§ **WHAT YOU SHOULD DO**: Across the whole listing, filter for the string "eexists" and copy every line that has it.

§ **INPUT DATA**:

(** X5: the model class that [get_model] calls is registered under one
    of the configured architecture names; the linear method it gets is
    the one of the sparsity configuration when a sparsity method is
    configured, else the one of the quantization configuration, else
    none; it gets the LoRA configuration as a third argument exactly
    when the class supports LoRA. *)
Theorem get_model_model_class_arguments
    env model_config lora_config st st' r new cls lm lora_arg :
  get_model env model_config lora_config st = (st', r) →
  calls st' = calls st ++ new →
  CallModelClass cls lm lora_arg ∈ new →
  (∃ arch,
     arch ∈ default [] (architectures (hf_config model_config)) ∧
     load_model_cls env arch = Some cls) ∧
  lm = selected_linear_method env model_config ∧
  lora_arg = (if default false (supports_lora env cls)
              then Some lora_config else None).
Proof.
  intros Hrun Hcalls Hin.
  destruct (get_model_model_class_call _ _ _ _ _ _ _ _ _ _
              Hrun Hcalls Hin) as (st1 & newp & Hp & -> & _).
  apply prepare_ok in Hp as (Hcls & _ & -> & _). done.
Qed.

(** X6: the model class is called only after every configured method
    has had its configuration loaded and has passed its gate, and a run
    that calls it has read the capability once per configured method. *)
Theorem get_model_builds_after_gates
    env model_config lora_config st st' r new cls lm lora_arg :
  get_model env model_config lora_config st = (st', r) →
  calls st' = calls st ++ new →
  CallModelClass cls lm lora_arg ∈ new →
  (∀ kind method,
     configured_method kind model_config = Some method →
     gate_passed env kind model_config method) ∧
  gate_evaluations new = configured_methods model_config.
Proof.
  intros Hrun Hcalls Hin.
  destruct (get_model_model_class_call _ _ _ _ _ _ _ _ _ _
              Hrun Hcalls Hin) as (st1 & newp & Hp & -> & _ & Hgp & Hnew).
  apply prepare_ok in Hp as (_ & Hgates & _). split; [exact Hgates|].
  destruct Hnew as [-> | ->];
    rewrite gate_evaluations_app, Hgp, gate_evaluations_none; try lia;
    repeat constructor; unfold weights_call; by case_bool_decide.
Qed.

(** X7: a LoRA configuration for a model class that does not support
    LoRA makes [get_model] raise the LoRA error without calling the
    class; as the error is raised inside the [with] block, the default
    dtype stays at the model dtype. *)
Theorem get_model_lora_not_supported
    env model_config lora_config st st1 model_class lm :
  prepare env model_config st = (st1, Ok (model_class, lm)) →
  default false (supports_lora env model_class) = false →
  is_Some lora_config →
  get_model env model_config lora_config st =
    ({| default_dtype := dtype model_config;
        default_device := default_device st1;
        calls := calls st1 |},
     Raise (ValueError (LoRANotSupported (class_name env model_class)))).
Proof.
  intros Hp Hsup Hlora.
  rewrite get_model_prepare, bind_run, Hp, bind_run, build_block_run.
  unfold lora_rejected. rewrite Hsup, bool_decide_eq_true_2 by done.
  simpl. unfold inside_block. by rewrite app_nil_r.
Qed.

(** X8: when [get_model] returns, it returns the model in evaluation
    mode that the class of a registered configured architecture built
    under the model dtype as default dtype and [cuda] as default device,
    with the selected linear method, and whose weights were then filled
    (by the dummy initialisation for the [dummy] load format, by the
    weight loader otherwise). *)
Theorem get_model_returns env model_config lora_config st st' net :
  get_model env model_config lora_config st = (st', Ok net) →
  ∃ cls built filled,
    (∃ arch,
       arch ∈ default [] (architectures (hf_config model_config)) ∧
       load_model_cls env arch = Some cls) ∧
    instantiate env cls (dtype model_config) "cuda"
      (hf_config model_config)
      (selected_linear_method env model_config)
      (if default false (supports_lora env cls)
       then Some lora_config else None) = Ok built ∧
    (if bool_decide (load_format model_config = "dummy")
     then initialize_dummy_weights env built
     else load_weights env built (model model_config)
            (download_dir model_config) (load_format model_config)
            (revision model_config)) = Ok filled ∧
    net = eval env filled.
Proof.
  intros Hrun.
  apply get_model_cases in Hrun
    as [(e & _ & [=])|(cls & lm & st1 & rb & Hp & Hb & Hr)].
  apply prepare_ok in Hp as (Hcls & _ & -> & _).
  rewrite build_block_run in Hb.
  destruct (lora_rejected _ _ _); [by injection Hb as _ <-|].
  unfold lora_argument, fill_weights in Hb.
  destruct (instantiate _ _ _ _ _ _ _) as [built|e] eqn:Hi;
    [|by injection Hb as _ <-].
  match type of Hb with
  | context [match ?f with Ok _ => _ | Raise _ => _ end] =>
      destruct f as [filled|e] eqn:Hf
  end; [|by injection Hb as _ <-].
  injection Hb as _ <-. injection Hr as ->.
  by exists cls, built, filled.
Qed.

(** X9: in a run of [get_model] the model class is called at most once
    and after everything else; the weights are filled at most once,
    right after it and last, by the dummy initialisation exactly for the
    [dummy] load format; a run that returns has done both. *)
Theorem get_model_build_calls env model_config lora_config st st' r new :
  get_model env model_config lora_config st = (st', r) →
  calls st' = calls st ++ new →
  ∃ before,
    Forall (λ c, is_build_call c = false) before ∧
    (new = before ∨
     ∃ cls lm lora_arg,
       new = before ++ [CallModelClass cls lm lora_arg] ∨
       new = before ++
             [CallModelClass cls lm lora_arg;
              if bool_decide (load_format model_config = "dummy")
              then CallInitializeDummyWeights else CallLoadWeights]) ∧
    (∀ net, r = Ok net →
       ∃ cls lm lora_arg,
         new = before ++
               [CallModelClass cls lm lora_arg;
                if bool_decide (load_format model_config = "dummy")
                then CallInitializeDummyWeights else CallLoadWeights]).
Proof.
  intros Hrun Hcalls.
  apply get_model_cases in Hrun
    as [(e & Hp & ->)|(cls & lm & st1 & rb & Hp & Hb & ->)].
  - apply prepare_frame in Hp as (newp & -> & Hbp & _).
    rewrite calls_record_calls in Hcalls.
    apply app_inv_head in Hcalls as <-.
    exists newp. split; [done|]. split; [by left|]. by intros net [=].
  - apply prepare_frame in Hp as (newp & -> & Hbp & _).
    apply build_block_calls in Hb as (newb & Hcb & Hcases & Hok).
    rewrite Hcb, calls_record_calls, <-app_assoc in Hcalls.
    apply app_inv_head in Hcalls as <-.
    exists newp. split; [done|]. split.
    + destruct Hcases as [-> | [-> | ->]].
      * left. by rewrite app_nil_r.
      * right. eexists _, _, _. by left.
      * right. eexists _, _, _. by right.
    + intros net Hr. destruct rb as [net'|e]; [|done].
      rewrite Hok by (by eexists). by eexists _, _, _.
Qed.

(** X10: [get_model] leaves the default device as it found it, whether
    it returns or raises. *)
Theorem get_model_default_device env model_config lora_config st st' r :
  get_model env model_config lora_config st = (st', r) →
  default_device st' = default_device st.
Proof.
  intros Hrun.
  apply get_model_cases in Hrun
    as [(e & Hp & _)|(cls & lm & st1 & rb & Hp & Hb & _)].
  - by apply prepare_frame in Hp as (newp & -> & _).
  - apply prepare_frame in Hp as (newp & -> & _).
    by apply build_block_frame in Hb as (_ & -> & _).
Qed.

(** X11: the contract of [_set_default_torch_dtype] for any body: the
    body runs with the given dtype as default; when it returns, the
    default dtype is the one from before the block, whatever the body
    did to it, and the rest of the state is as the body left it; when
    it raises, the whole state, default dtype included, is as the body
    left it. *)
Theorem set_default_torch_dtype_contract {A} (d : TorchDtype)
    (body : M A) st st' (r : result A) :
  with_generator (_set_default_torch_dtype d) body st = (st', r) →
  ∃ st2,
    body {| default_dtype := d; default_device := default_device st;
            calls := calls st |} = (st2, r) ∧
    match r with
    | Ok _ =>
        st' = {| default_dtype := default_dtype st;
                 default_device := default_device st2;
                 calls := calls st2 |}
    | Raise _ => st' = st2
    end.
Proof.
  unfold with_generator, _set_default_torch_dtype. simpl.
  unfold torch_get_default_dtype, torch_set_default_dtype,
    mbind, M_bind, mret, M_ret. simpl.
  destruct (body _) as [st2 [a|e]]; intros [= <- <-]; by exists st2.
Qed.
End GetModelMore.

§ **REPLY TO THE EXERCISE**:
      * right. eexists _, _, _. by left.
      * right. eexists _, _, _. by right.
      rewrite Hok by (by eexists). by eexists _, _, _.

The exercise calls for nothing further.